Двадцать лет назад “По эту сторону рая” был бестселлером, и мы жили в Вестпорте. Десять лет назад в Париже гремел едва ли не последний великий американский сезон, но для нас парад кончился, и ты оказалась в Швейцарии. Пять лет назад я впервые серьезно заболел и попал в Эшвилл. Как рано нам начали выпадать плохие карты!”

“Зельда, дорогая моя!

Со дня на день собираюсь сесть за роман и закончить его, работы осталось месяца на два. Не знаю, смогу ли я заинтересовать кого-нибудь теперь, и возможно, это мой последний роман, но я должен написать его сейчас, так как после пятидесяти человек меняется.

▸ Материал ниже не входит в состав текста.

Lemma Eth1DataVotes_fresh : getter_fresh sh_votes state.Eth1DataVotes.
Proof.
  intros [st] m Hwf. wf_fields Hwf. cbn [state.state] in *.
  destruct Hp_eth1 as [e He].
  apply (fill_fresh _ _ _ _ None (lawful_option _ lawful_Eth1Data)
           (lawful_option _ lawful_Eth1Data)
           (Eth1DataVotes_at_fresh {| state.state := st |} e He)); done.
Qed.

Lemma attestations_fresh
    (sel : ∀ B W, pbp2p.BeaconState B W
                  → slice_of (option (pbp2p.PendingAttestation B))) :
  (∀ m st, ok sh_State m st → ok sh_attestations m (sel _ _ st)) →
  getter_fresh sh_attestations
    (λ b, fill proto_Clone 0 (elems (sel _ _ (state.state b)))
            (make_of None (length (elems (sel _ _ (state.state b)))))).
Proof.
  intros Hok [st] m [_ Hst]. cbn [state.state] in *.
  apply (fill_fresh _ _ _ _ None (lawful_option _ lawful_PendingAttestation)
           (lawful_option _ lawful_PendingAttestation) proto_Clone_fresh); auto.
  by apply Forall_true.
Qed.

Lemma uint64s_fresh (sel : ∀ B W, pbp2p.BeaconState B W → W) :
  (∀ m st, ok sh_State m st → valid (words m) (sel _ _ st)) →
  getter_fresh sh_uint64s
    (λ b, let* res := make_uint64 (len (sel _ _ (state.state b))) in
          let* _ := copy_uint64 res (sel _ _ (state.state b)) in
          ret res).
Proof.
  intros Hok [st] [hb hw] [_ Hst]. cbn [state.state] in *.
  apply Hok in Hst. simpl in Hst.
  apply wp_start_words. repeat wp_step.
  unfold inside, span. cbn [sh_all sh_uint64s bytes words w_lo w_hi].
  split; fresh_inside.
Qed.

Lemma JustificationBits_fresh : getter_fresh sh_bytes state.JustificationBits.
Proof.
  intros [st] [hb hw] Hwf. wf_fields Hwf. simpl in *.
  unfold state.JustificationBits. simpl.
  apply wp_start. repeat wp_step.
  unfold inside, span. simpl. repeat split; fresh_inside.
Qed.

Lemma checkpoints_fresh (sel : ∀ B W, pbp2p.BeaconState B W → option (ethpb.Checkpoint B)) :
  (∀ st, present st → is_Some (sel _ _ st)) →
  (∀ m st, ok sh_State m st → ok (sh_option sh_Checkpoint) m (sel _ _ st)) →
  getter_fresh (sh_option sh_Checkpoint) (λ b, state.checkpoint (sel _ _ (state.state b))).
Proof.
  intros Hp Hok [st] m [Hpst Hst]. cbn [state.state] in *.
  apply checkpoint_fresh; auto.
Qed.

(** ** Writes that stay inside a region *)

Section agree_lemmas.
Context {A : Type}.
Implicit Types (h : heap A) (s d : slice).

Lemma agree_outside_refl lo hi h : agree_outside lo hi h h.
Proof. by split. Qed.

Lemma agree_outside_trans lo hi h1 h2 h3 :
  agree_outside lo hi h1 h2 → agree_outside lo hi h2 h3 → agree_outside lo hi h1 h3.
Proof.
  intros [L1 H1] [L2 H2]. split; [congruence|].
  intros p Hp. by rewrite H2, H1.
Qed.

Lemma read_agree lo hi h h' s :
  agree_outside lo hi h h' → avoids lo hi s → read h' s = read h s.
Proof.
  intros [_ H]. unfold avoids, read. destruct (ptr s) as [p|]; [|done].
  intros Hp. by rewrite H.
Qed.

Lemma valid_agree lo hi h h' s :
  agree_outside lo hi h h' → avoids lo hi s → valid h s → valid h' s.
Proof.
  intros [_ H]. unfold avoids, valid. destruct (ptr s) as [p|]; [|done].
  intros Hp. by rewrite H.
Qed.

Lemma set_index_agree lo hi h d i (x : A) :
  within lo hi d → agree_outside lo hi h (set_index d i x h).
Proof.
  unfold within, set_index. destruct (ptr d) as [p|]; [|intros; apply agree_outside_refl].
  intros Hp. split; [apply length_alter|].
  intros q Hq. apply list_lookup_alter_ne. lia.
Qed.

(** The element written is the element read back. *)
Lemma read_set_index h s i (x : A) :
  valid h s → i < len s → read (set_index s i x h) s !! i = Some x.
Proof.
  unfold valid, read, set_index. destruct (ptr s) as [p|]; [|lia].
  intros (arr & Hp & Hlen & Hcap) Hi.
  rewrite list_lookup_alter_eq, Hp. simpl.
  rewrite lookup_take, decide_True by lia. rewrite lookup_drop.
  apply list_lookup_insert_eq. lia.
Qed.
End agree_lemmas.

Lemma same_outside_refl g m : same_outside g m m.
Proof. split; apply agree_outside_refl. Qed.

Lemma same_outside_trans g m1 m2 m3 :
  same_outside g m1 m2 → same_outside g m2 m3 → same_outside g m1 m3.
Proof. intros [? ?] [? ?]. split; by eapply agree_outside_trans. Qed.

Lemma run_store_same g w m m' :
  store_inside g w → run_store w m = Ok () m' → same_outside g m m'.
Proof.
  destruct w as [d i x|d i x]; simpl; intros Hd;
    unfold set_byte, set_uint64; destruct (decide (i < len d)); intros [= <-].
  - split; simpl; [by apply set_index_agree|apply agree_outside_refl].
  - split; simpl; [apply agree_outside_refl|by apply set_index_agree].
Qed.

Lemma stores_same g ws m m' :
  Forall (store_inside g) ws → stores ws m = Ok () m' → same_outside g m m'.
Proof.
  intros Hws. revert m. induction Hws as [|w ws Hw Hws IH]; intros m.
  - intros [= <-]. apply same_outside_refl.
  - simpl. unfold bind. destruct (run_store w m) as [[] m1|] eqn:Hrun; [|done].
    intros Hrest. eapply same_outside_trans; [by eapply run_store_same|by apply IH].
Qed.

Lemma view_same {R V} (sh : shape R V) g m m' r :
  lawful sh → same_outside g m m' → outside sh g r → view sh m' r = view sh m r.
Proof.
  intros [Hmono Hext] [Hb Hw] Hr. apply Hext. revert Hr. apply Hmono.
  - intros s. by apply read_agree.
  - intros s. by apply read_agree.
Qed.

(** A value that was well-formed before the region was allocated keeps its
    contents, and stays well-formed, whatever is written inside the region. *)
Lemma below_same {R V} (sh : shape R V) g m0 m m' r :
  lawful sh → ok sh m0 r → extends m0 m →
  length (bytes m0) ≤ b_lo g → length (words m0) ≤ w_lo g →
  same_outside g m m' →
  ok sh m' r ∧ view sh m' r = view sh m0 r.
Proof.
  intros [Hmono Hext] Hok E Hlb Hlw [Hb Hw].
  assert (Hav : ∀ A (h : heap A) lo hi s, valid h s → length h ≤ lo → avoids lo hi s).
  { intros A h lo hi s Hs Hlo. apply valid_allocated in Hs.
    unfold allocated, avoids in *. destruct (ptr s); [lia|done]. }
  split.
  - revert Hok. apply Hmono; intros s Hs.
    + eapply valid_agree; [exact Hb|by eapply Hav|by eapply valid_extends_bytes].
    + eapply valid_agree; [exact Hw|by eapply Hav|by eapply valid_extends_words].
  - apply Hext. revert Hok. apply Hmono; intros s Hs.
    + rewrite (read_agree _ _ _ _ _ Hb) by by eapply Hav.
      by apply read_extends_bytes.
    + rewrite (read_agree _ _ _ _ _ Hw) by by eapply Hav.
      by apply read_extends_words.
Qed.

Lemma within_dec lo hi s : Decision (within lo hi s).
Proof. unfold within. destruct (ptr s); apply _. Qed.

(** A store through a slice of [r] stays where the slices of [r] are. *)
Lemma into_inside {R V} (sh : shape R V) g r w :
  lawful sh → inside sh g r → into sh r w → store_inside g w.
Proof.
  intros [Hmono _] Hr. destruct w as [d i x|d i x]; simpl; intros Hd.
  - destruct (within_dec (b_lo g) (b_hi g) d) as [|Hn]; [done|].
    exfalso. apply Hd. revert Hr. apply Hmono; [|done].
    intros s Hs ->. done.
  - destruct (within_dec (w_lo g) (w_hi g) d) as [|Hn]; [done|].
    exfalso. apply Hd. revert Hr. apply Hmono; [done|].
    intros s Hs ->. done.
Qed.

Lemma within_avoids lo hi lo' hi' s :
  hi ≤ lo' ∨ hi' ≤ lo → within lo hi s → avoids lo' hi' s.
Proof. unfold within, avoids. destruct (ptr s); [lia|done]. Qed.

Lemma inside_outside {R V} (sh : shape R V) g g' r :
  lawful sh →
  b_hi g ≤ b_lo g' ∨ b_hi g' ≤ b_lo g →
  w_hi g ≤ w_lo g' ∨ w_hi g' ≤ w_lo g →
  inside sh g r → outside sh g' r.
Proof.
  intros [Hmono _] Hb Hw. apply Hmono; intros s; by apply within_avoids.
Qed.

Lemma ok_outside_later {R V} (sh : shape R V) m1 m2 r :
  lawful sh → ok sh m1 r → outside sh (span m1 m2) r.
Proof.
  intros [Hmono _]. apply Hmono; intros s Hs; apply valid_allocated in Hs;
    unfold allocated, avoids in *; simpl; destruct (ptr s); (lia || done).
Qed.

(** A getter that meets its specification and returns only arrays of its
    own is alias-free. *)
Lemma alias_free_intro {R V} (sh : shape R V) acc F :
  lawful sh → getter_spec sh acc F → getter_fresh sh acc → alias_free sh acc.
Proof.
  intros L Hspec Hfresh m b a1 m1 a2 m2 ws m3 Hwf Hrun1 Hrun2 Hws Hstores.
  pose proof (Hspec b m Hwf) as S1. pose proof (Hfresh b m Hwf) as F1.
  unfold wp in S1, F1. rewrite Hrun1 in S1, F1.
  destruct S1 as (E1 & Hok1 & Hv1). destruct F1 as (_ & Hin1).
  pose proof (wf_extends _ _ _ E1 Hwf) as Hwf1.
  pose proof (Hspec b m1 Hwf1) as S2. pose proof (Hfresh b m1 Hwf1) as F2.
  unfold wp in S2, F2. rewrite Hrun2 in S2, F2.
  destruct S2 as (E2 & Hok2 & Hv2). destruct F2 as (_ & Hin2).
  pose proof (extends_trans _ _ _ E1 E2) as E12.
  pose proof (extends_length _ _ E1) as [Lb1 Lw1].
  pose proof (extends_length _ _ E2) as [Lb2 Lw2].
  assert (Hstate : ∃ g, same_outside g m2 m3
                        ∧ length (bytes m) ≤ b_lo g ∧ length (words m) ≤ w_lo g).
  { destruct Hws as [Hws|Hws].
    - exists (span m m1). split; [|by simpl].
      eapply stores_same; [|exact Hstores].
      eapply Forall_impl; [exact Hws|]. intros w. by apply into_inside.
    - exists (span m1 m2). split; [|by simpl].
      eapply stores_same; [|exact Hstores].
      eapply Forall_impl; [exact Hws|]. intros w. by apply into_inside. }
  destruct Hstate as (g & Hsame & Hgb & Hgw).
  destruct Hwf as [Hp Hst].
  destruct (below_same sh_State g m m2 m3 (state.state b))
    as [Hst3 Hvst3]; auto with lawful.
  repeat split.
  - intros Hws1. apply (view_same sh (span m m1)); [done| |].
    + eapply stores_same; [|exact Hstores].
      eapply Forall_impl; [exact Hws1|]. intros w. by apply into_inside.
    + apply (inside_outside sh (span m1 m2)); simpl; auto.
  - intros Hws2. apply (view_same sh (span m1 m2)); [done| |].
    + eapply stores_same; [|exact Hstores].
      eapply Forall_impl; [exact Hws2|]. intros w. by apply into_inside.
    + by apply ok_outside_later.
  - exact Hvst3.
  - pose proof (Hspec b m3 (conj Hp Hst3)) as S3.
    apply wp_run in S3 as (a3 & m4 & Hrun3 & _ & _ & Hv3).
    exists a3, m4. split; [done|].
    rewrite Hv3, Hvst3, Hv2.
    f_equal. symmetry. apply (view_extends sh_State); auto with lawful.
Qed.

(** ** Further properties of the getters *)

Lemma roots_contents acc (sel : ∀ B W, pbp2p.BeaconState B W → slice_of B) m b :
  getter_spec sh_roots acc (λ v, Made (pad32 <$> elems (sel _ _ v))) →
  (∀ f g st, sel _ _ (sh_map sh_State f g st) = sh_map sh_roots f g (sel _ _ st)) →
  wf m b →
  ∃ r m', acc b m = Ok (Made r) m'
    ∧ read (bytes m') <$> r
      = (λ s, pad32 (read (bytes m) s)) <$> elems (sel _ _ (state.state b)).
Proof.
  intros Hacc Hsel Hwf.
  destruct (getter_run _ _ _ b m Hacc Hwf) as (r & m' & Hrun & Hv).
  destruct r as [|r]; [done|]. exists r, m'. split; [done|].
  unfold view in Hv. rewrite Hsel, elems_sh_map in Hv.
  cbn [sh_map sh_slice_of sh_bytes map_of] in Hv. injection Hv as Hv.
  etrans; [exact Hv|]. by rewrite <-list_fmap_compose.
Qed.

Я чувствую себя лучше. Болезнь тянулась долго, да и сейчас не исключено, что любое усилие обойдется мне слишком дорого. Лихорадка и кашель держались неделями, но тело удивительно живуче, ничто не способно убить его, пока сердце свое не отстучало”….

…Зельда то и дело меняла клиники. Ее недуг прогрессировал, а вместе с тем желание досадить мужу, который “упек” ее к сумасшедшим. В состоянии помешательства она написала книгу “Танцуй вальс со мной” и тайком отправила в издательство. Как ни странно, роман опубликовали. Бездарное чтиво, нанесшее непоправимый  вред репутации Скотта.

 Фицджеральд жил уединенно, оплачивая счета Зельды и дочери, писал новый роман и запивал образовавшееся одиночество неимоверным количеством виски. Он был один: вспыхнувшая когда-то любовь медленно угасала. На новую не было ни сил, ни желания. Нерастраченную нежность и страсть он отдавал своим героям, таким же застенчивым и мнительным, как и он сам. Автор Гэтсби уже ни во что не верил, и терпеливо ждал, когда его умудренное опытом больное сердце устанет биться. Скотту Фицджеральду исполнилось всего 44 года, и его последняя мечта наконец сбылась – сердце остановилось.

Судьба подарила ему счастье любить и чувствовать себя любимым, талант, позолоту славы и вихрь наслаждений, но она забыла ему сказать – что в этом мире призрачно все, и не стоит любовь принимать всерьез.

“Гэтсби верил в зеленый огонек, свет неимоверного будущего счастья, которое отодвигается с каждым годом. Пусть оно ускользнуло сегодня, не беда – завтра мы побежим еще быстрее, еще дальше станем протягивать руки…

И в одно прекрасное утро…

Так мы и пытаемся плыть вперед, борясь с течением, а оно все сносит и сносит наши суденышки обратно в прошлое”.